My human rights group came back to the United States after a visit
with the extensive Vietnamese community in Paris. Hearing of the long history
of Frances conquest and eventual loss of Vietnam made Americas
involvement seem even more incredible and tragic.
Filled with anger and sorrow, I wrote a book about Americas
folly. Sheed & Ward published it in 1971. My anxiety over Americas
role in Vietnam was one of the major reasons why in early 1970 I accepted the
invitation of a citizens caucus to run for Congress.
The war in Vietnam completely altered my life as it did the lives
of millions of Americans. I argued against and voted against the war in the
Congress. It was finally defunded. Saigon fell shortly thereafter.
My anger at what the United States did in Vietnam surfaced when
William Colby, now deceased, was named by President Nixon to head the CIA. I
protested publicly and wrote to Sen. Stuart Symington, chairman of the Senate
Armed Services Committee. The Senator asked me to testify. My testimony on July
30, 1973, related how Colby openly sought to deceive my human rights group in
Saigon. My testimony was blunt and searing.

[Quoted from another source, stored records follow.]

(** * WebsiteAnalytics: users who saw a new product on day two

    The repository holds two programs for the same job:

    - [app.py]: [build_day1_index], [find_target_users], [write_output], [main];
    - [main.py]: [load_visits], [main].

    Both read two CSV files through Python's [csv.reader].  The reader is
    library code: a file is modelled by the stream of rows the reader yields,
    a row being the list of its fields (an empty line yields a row without
    fields).  The number of a row is its position in that stream, from 1, as
    [enumerate(reader, start=1)] counts it.

    A Python [str] is a sequence of Unicode code points, modelled as a list
    of [N].  [str.strip()] removes the leading and trailing code points that
    Python classifies as whitespace, [sorted] orders strings by code point.

    Module [App] is app.py with dictionaries and sets as values, [AppStore]
    is app.py on a store of mutable objects, [Main] is main.py and
    [MainScript] its command-line block.  The argument parser of app.py, the
    choice of the encoding, and what [open] and the reader raise before a
    row is yielded are not modelled. *)

From Stdlib Require Import NArith Ascii String.
From stdpp Require Import gmap sorting list fin_maps.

The five senators present were
courteous but anxious to avoid the controversy.
My 24 pages of testimony summed up my indignation that the United
States could have inflicted such horrible brutalities on the gentle people of
Vietnam.
I recall clearly Inauguration Day in January 1973, when Nixon was
sworn in. Even the 20,550 American soldiers that died in Vietnam in
Nixons first term did not impede his re-election in a landslide. Many in
Congress felt they could not attend the inauguration. We gathered on the Mall
in well-organized and orderly demonstrations against the war. I will never
forget an elderly lady shivering in the cold who told me that she simply had to
come to Washington because otherwise she could not face her grandchildren.
All of us are geniuses at forgetting the war. It is simply too
painful to recall. But I am haunted by it. I reviewed Robert McNamaras
book on the war and urged him and others to begin making amends. The United
States killed 2 million Vietnamese in the war. America also poisoned Vietnam
with 11.2 million gallons of Agent Orange. It is established that Agent Orange
killed or injured some 400,000 people and contributed to birth defects in up to
500,000 children. American soldiers hurt by Agent Orange received
indemnifications; Vietnam received nothing. The deadly toxin was so lethal that
in December 1970, Nixon ordered a halt to the use of Agent Orange.
One could easily draw up a list of other outrages inflicted on the
people of Vietnam. Massive war crimes were committed by U.S. troops; only one
was prosecuted, the case of Lt. William Calley.
I have walked on several occasions around the Vietnam Memorial on
the Mall in Washington where the names of the 58,000 Americans who died in
Vietnam are recorded. I sometimes touch the names of those I knew. The
questions and the anguish reach a new intensity on every visit. Who ordered
this madness? Who will be held accountable? Will an Asian or a world tribunal
some day punish America like the United States tried German and Japanese
leaders at Nuremberg and Tokyo?
Will Americas conscience some day compel Congress to give
reparations and restitution to the Vietnamese whom we hurt? They have rights
that were violated. Basic justice demands that every wrong have a remedy.
A great nation like a great person makes whole all persons whom
they have hurt.
The memory of the fall of Saigon should remain in our souls. It
should be a reminder, indeed a grace of God that the United States has an
unavoidable moral duty to rectify as far as it is possible the indescribable
and indefensible damages it inflicted on the people of Vietnam.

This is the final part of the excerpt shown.